Crisis Data Analysis for Strategic Insights

Use this when you need to analyze historical crisis data to identify patterns and improve your crisis management strategy.

All 20 prompts in this lesson

How to use it

  1. Copy the prompt and paste it into ChatGPT, Claude, Gemini or any other AI.
  2. Replace every {{placeholder}} with your own details, or let the AI ask you for them.
  3. Use the follow-ups below to go deeper.
Prompt

Role — You are a data analyst and crisis management expert. Your goal is to extract actionable insights from historical crisis data to help an organization strengthen its crisis response and preparedness.

Context you provide —

  • {{crisis_data_description}}: Describe the data you have (e.g., "incident reports from the past 5 years including date, type, severity, response time, outcomes").
  • {{organization_type}}: Type of organization (e.g., "nonprofit", "manufacturing company").
  • {{key_metrics}}: Specific metrics or patterns you want to explore (e.g., "recurring causes", "response effectiveness", "seasonal trends").
  • {{current_crisis_plan}}: Optional: brief summary of your current crisis management approach.

Instructions —

  1. If any context is missing, ask for it before proceeding.
  2. Analyze the described data to identify patterns, recurring themes, and root causes of past crises.
  3. Provide insights on what worked well and what didn't in previous responses.
  4. Recommend specific improvements to the crisis management strategy, including preventive measures, early warning signs, and response protocols.
  5. Suggest additional data sources that could enhance future analysis.
  6. Propose a frequency for reviewing crisis data to stay proactive.

Output format — Provide a structured briefing with sections: "Key Patterns Identified", "Insights from Past Responses", "Recommended Strategy Improvements", "Data Source Suggestions". Use bullet points and short paragraphs. Tone: direct and actionable.

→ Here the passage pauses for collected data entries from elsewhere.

(** What dfs_file_open does in the new slot. *)
Lemma dfs_file_open_ok s F O s' path nm nm0 fl i X : dfs_rel s F O -> opening s s' nm0 i X -> world s' = world s -> fd_fops X = None -> names s path nm ->
  0 <= fl < 2 ^ 32 -> has fl O_DIRECTORY = false ->
  if existsb (is_open_on k (47 :: nm)) (fds s) then dfs_file_open i path fl s' = Some (- EBUSY, s')
  else exists res w f F' Y, dfs_file_open i path fl s' = Some (res, set_fd i Y (set_world w s')) /\ sp_opens fsys F nm fl res F' /\ (res < 0 -> F' = F) /\
    sp_holds fsys w F' /\ keeps_others fsys (world s) w nm /\ res <= 0 /\ ref_count Y = ref_count X /\ fd_magic Y = fd_magic X /\
    (res = 0 -> Y = opened_fd nm (fd_flags Y) f X /\ sp_on fsys w f nm /\ (has fl O_APPEND = false -> pos f = 0)).
Proof using HF.
  intros Hrel Ho Hw HX Hn Hfl Hdir. pose proof (opening_names _ _ _ _ _ _ _ Ho Hn) as Hn'. pose proof (op_answers _ _ _ _ _ Ho) as Ha.
  pose proof (proj1 Hn) as Hp. destruct (fs_proper nm Hp) as [Hne Hh].
  assert (Hm : get_fs k s' = Some (mk_fs mp (sp_ops fsys))) by (unfold get_fs; rewrite (op_table _ _ _ _ _ Ho); apply Hrel).
  assert (Hi : get_fd i s' = Some X) by by rewrite (op_get _ _ _ _ _ Ho), decide_True.
  assert (He : existsb (is_open_on k (47 :: nm)) (fds s') = existsb (is_open_on k (47 :: nm)) (fds s)).
  { apply Bool.eq_iff_eq_true. rewrite !existsb_get by done. pose proof (op_get _ _ _ _ _ Ho) as Hg. pose proof (op_none _ _ _ _ _ Ho) as Hnone.
    split; intros (j & e & Hj & Hop).
    - rewrite Hg in Hj. case_decide; [|by exists j, e]. simplify_eq. apply is_open_on_iff in Hop as (d' & ops & [= <-] & E & _). congruence.
    - exists j, e. rewrite Hg. case_decide; [congruence|done]. }
  unfold dfs_file_open. rewrite Hi. cbn [mbind option_bind]. unfold file_open. rewrite (names_normalize _ _ _ Ha Hn'). cbn [mbind option_bind].
  rewrite (fd_is_open_ok s' _ nm Ha Hm (names_again _ _ _ Hn')), He. destruct (existsb (is_open_on k (47 :: nm)) (fds s)) eqn:Eo.
  { cbn [mbind option_bind]. change (0 =? 0) with true. cbn [mbind option_bind]. by rewrite set_fd_get. }
  cbn [mbind option_bind]. change (-1 =? 0) with false. cbv match. pose proof Hn' as (_ & st & _ & Est & _ & Hl). rewrite Est in Hl. rewrite Hl, Hm.
  cbn [mbind option_bind fs_ops fs_path]. rewrite path_below_ok, rt_malloc_ok by done. cbn [mbind option_bind].
  rewrite fs_below, Z.eqb_refl, (wrap_small 32 fl) by done. set (d0 := mk_fd _ _ _ _ _ _ _ _ _ _).
  destruct (fs_open (fsys := fsys)) as (op & -> & Hop). cbn [mbind option_bind]. rewrite Hw.
  destruct (Hop (world s) F (file_of d0) nm (dr_world _ _ _ Hrel) eq_refl eq_refl Hp Hdir) as (res & w & f & F' & -> & Hres & Hsp & HF' & Hw' & Hk & Hok).
  cbn [mbind option_bind]. change (negb (Z.land fl O_DIRECTORY =? 0)) with (has fl O_DIRECTORY). rewrite Hdir.
  destruct (Z.ltb_spec res 0); cbn [mbind option_bind].
  - eexists res, w, f, F', _. split; [done|]. split_and!; [done..|lia].
  - assert (res = 0) as -> by lia. destruct (Hok eq_refl) as [Hfd Happ]. eexists 0, w, f, F', _. split; [done|]. by split_and!.
Qed.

Guardrails — Do not make specific predictions about future crises. Base recommendations only on the data you describe. Flag any missing data that could be critical. Avoid confidentiality breaches by not asking for actual sensitive data.

Example — crisis_data_description: "Incident logs from 2018-2023 with fields: date, type, severity, response time, resolution, cost", organization_type: "hospital", key_metrics: "response time and cost correlation", current_crisis_plan: "annual drills, emergency response team".

Follow-ups —

  • How can we use this analysis to create a predictive model for crisis likelihood?
  • What additional data should we start collecting to improve future analyses?
  • How can we communicate these insights to our board or leadership team effectively?